• _Data records_
..........
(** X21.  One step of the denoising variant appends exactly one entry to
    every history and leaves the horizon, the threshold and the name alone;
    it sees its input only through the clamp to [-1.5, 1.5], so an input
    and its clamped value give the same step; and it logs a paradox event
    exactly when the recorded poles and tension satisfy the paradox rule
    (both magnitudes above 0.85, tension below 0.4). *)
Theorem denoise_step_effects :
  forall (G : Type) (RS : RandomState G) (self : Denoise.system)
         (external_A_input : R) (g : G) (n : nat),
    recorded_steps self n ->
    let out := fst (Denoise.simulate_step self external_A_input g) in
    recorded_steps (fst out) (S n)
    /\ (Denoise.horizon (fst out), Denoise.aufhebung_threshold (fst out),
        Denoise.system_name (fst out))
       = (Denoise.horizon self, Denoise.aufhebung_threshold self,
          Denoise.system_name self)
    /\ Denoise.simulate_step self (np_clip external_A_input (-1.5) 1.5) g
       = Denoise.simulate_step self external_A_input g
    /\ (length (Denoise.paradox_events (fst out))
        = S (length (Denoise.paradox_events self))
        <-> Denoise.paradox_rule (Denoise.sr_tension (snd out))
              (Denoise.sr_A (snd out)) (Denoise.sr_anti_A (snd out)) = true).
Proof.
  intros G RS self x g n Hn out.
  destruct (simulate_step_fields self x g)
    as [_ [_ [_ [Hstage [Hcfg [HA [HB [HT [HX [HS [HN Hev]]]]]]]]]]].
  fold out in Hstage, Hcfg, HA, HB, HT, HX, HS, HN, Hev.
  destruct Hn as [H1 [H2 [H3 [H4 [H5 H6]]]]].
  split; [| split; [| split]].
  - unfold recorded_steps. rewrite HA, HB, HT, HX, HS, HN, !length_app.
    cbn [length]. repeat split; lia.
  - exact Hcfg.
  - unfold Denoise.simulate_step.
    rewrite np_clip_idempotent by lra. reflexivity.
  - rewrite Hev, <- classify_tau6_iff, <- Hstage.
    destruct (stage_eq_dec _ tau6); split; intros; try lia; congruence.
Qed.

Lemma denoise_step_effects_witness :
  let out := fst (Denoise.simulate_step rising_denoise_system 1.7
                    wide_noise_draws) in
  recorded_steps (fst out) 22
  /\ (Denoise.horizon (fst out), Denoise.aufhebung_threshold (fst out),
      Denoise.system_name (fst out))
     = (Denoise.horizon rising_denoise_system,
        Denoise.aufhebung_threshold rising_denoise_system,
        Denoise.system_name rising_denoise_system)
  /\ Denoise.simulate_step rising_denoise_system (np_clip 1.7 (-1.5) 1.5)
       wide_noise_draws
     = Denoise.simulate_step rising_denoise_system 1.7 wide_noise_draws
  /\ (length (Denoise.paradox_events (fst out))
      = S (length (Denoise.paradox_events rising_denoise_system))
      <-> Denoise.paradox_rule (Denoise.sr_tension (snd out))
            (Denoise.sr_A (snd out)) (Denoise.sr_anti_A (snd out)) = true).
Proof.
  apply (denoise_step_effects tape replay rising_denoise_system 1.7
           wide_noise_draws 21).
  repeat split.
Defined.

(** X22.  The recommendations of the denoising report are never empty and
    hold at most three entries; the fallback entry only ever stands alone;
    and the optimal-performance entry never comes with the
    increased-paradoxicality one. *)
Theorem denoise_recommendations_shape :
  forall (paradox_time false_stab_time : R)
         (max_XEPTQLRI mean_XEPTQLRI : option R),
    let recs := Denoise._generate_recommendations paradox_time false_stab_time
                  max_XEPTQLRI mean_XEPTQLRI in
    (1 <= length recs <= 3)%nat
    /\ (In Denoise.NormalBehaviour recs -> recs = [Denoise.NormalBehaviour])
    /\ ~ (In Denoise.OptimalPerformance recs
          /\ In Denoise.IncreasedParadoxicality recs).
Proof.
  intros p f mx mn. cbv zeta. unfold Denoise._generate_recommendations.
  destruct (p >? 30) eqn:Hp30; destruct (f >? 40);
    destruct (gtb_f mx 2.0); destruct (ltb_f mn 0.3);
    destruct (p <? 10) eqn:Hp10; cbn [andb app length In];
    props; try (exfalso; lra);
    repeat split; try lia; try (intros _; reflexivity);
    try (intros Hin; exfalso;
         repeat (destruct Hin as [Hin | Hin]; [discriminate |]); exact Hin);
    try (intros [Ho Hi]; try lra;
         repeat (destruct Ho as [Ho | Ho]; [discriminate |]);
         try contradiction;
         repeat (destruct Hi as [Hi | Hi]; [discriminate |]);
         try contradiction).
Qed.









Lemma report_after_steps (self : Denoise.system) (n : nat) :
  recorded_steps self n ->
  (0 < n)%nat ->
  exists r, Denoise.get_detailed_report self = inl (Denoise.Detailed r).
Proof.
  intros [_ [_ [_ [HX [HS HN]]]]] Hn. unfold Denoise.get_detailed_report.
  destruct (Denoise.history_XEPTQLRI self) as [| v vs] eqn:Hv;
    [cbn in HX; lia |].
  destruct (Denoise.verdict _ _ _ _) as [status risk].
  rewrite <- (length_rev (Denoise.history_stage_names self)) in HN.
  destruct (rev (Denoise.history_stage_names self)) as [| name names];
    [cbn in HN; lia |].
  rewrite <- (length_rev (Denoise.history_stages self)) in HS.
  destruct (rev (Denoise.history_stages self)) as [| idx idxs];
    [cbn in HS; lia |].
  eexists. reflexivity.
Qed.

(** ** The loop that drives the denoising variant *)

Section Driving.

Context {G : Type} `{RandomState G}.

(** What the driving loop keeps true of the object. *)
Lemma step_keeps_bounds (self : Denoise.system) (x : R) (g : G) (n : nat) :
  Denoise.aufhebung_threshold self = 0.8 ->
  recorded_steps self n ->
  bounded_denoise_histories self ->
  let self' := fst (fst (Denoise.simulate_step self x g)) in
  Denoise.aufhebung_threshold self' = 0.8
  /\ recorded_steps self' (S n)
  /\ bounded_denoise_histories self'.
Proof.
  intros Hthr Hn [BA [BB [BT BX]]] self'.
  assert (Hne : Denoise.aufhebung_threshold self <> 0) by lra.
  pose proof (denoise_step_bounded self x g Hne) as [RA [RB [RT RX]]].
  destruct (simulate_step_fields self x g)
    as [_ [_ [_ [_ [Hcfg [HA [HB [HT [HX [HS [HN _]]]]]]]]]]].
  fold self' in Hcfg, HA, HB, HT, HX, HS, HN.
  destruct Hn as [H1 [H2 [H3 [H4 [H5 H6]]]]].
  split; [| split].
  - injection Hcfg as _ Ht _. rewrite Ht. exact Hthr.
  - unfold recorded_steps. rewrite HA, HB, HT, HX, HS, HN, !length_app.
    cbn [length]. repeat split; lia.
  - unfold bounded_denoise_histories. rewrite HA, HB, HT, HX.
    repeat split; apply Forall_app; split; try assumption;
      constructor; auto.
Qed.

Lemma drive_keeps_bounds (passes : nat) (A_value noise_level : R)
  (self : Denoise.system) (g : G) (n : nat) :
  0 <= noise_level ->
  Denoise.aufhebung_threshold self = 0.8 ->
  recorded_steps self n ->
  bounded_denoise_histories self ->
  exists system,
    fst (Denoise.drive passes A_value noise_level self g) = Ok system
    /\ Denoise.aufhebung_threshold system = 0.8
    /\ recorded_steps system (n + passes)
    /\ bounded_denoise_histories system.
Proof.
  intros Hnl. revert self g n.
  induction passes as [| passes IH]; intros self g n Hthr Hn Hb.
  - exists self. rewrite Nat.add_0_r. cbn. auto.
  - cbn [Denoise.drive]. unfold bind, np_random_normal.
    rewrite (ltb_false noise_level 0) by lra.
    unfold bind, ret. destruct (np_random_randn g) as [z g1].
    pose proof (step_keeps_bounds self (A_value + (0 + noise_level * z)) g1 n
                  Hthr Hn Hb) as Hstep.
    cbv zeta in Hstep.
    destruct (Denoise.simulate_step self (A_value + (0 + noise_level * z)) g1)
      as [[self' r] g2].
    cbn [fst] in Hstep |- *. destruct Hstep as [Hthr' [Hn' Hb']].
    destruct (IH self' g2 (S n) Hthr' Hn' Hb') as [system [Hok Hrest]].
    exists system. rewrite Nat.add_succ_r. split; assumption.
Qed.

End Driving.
..........
• _Task directions_
The lines to show are those in the data above that include "recs".

• _Finished task_
    let recs := Denoise._generate_recommendations paradox_time false_stab_time
    (1 <= length recs <= 3)%nat
    /\ (In Denoise.NormalBehaviour recs -> recs = [Denoise.NormalBehaviour])
    /\ ~ (In Denoise.OptimalPerformance recs
          /\ In Denoise.IncreasedParadoxicality recs).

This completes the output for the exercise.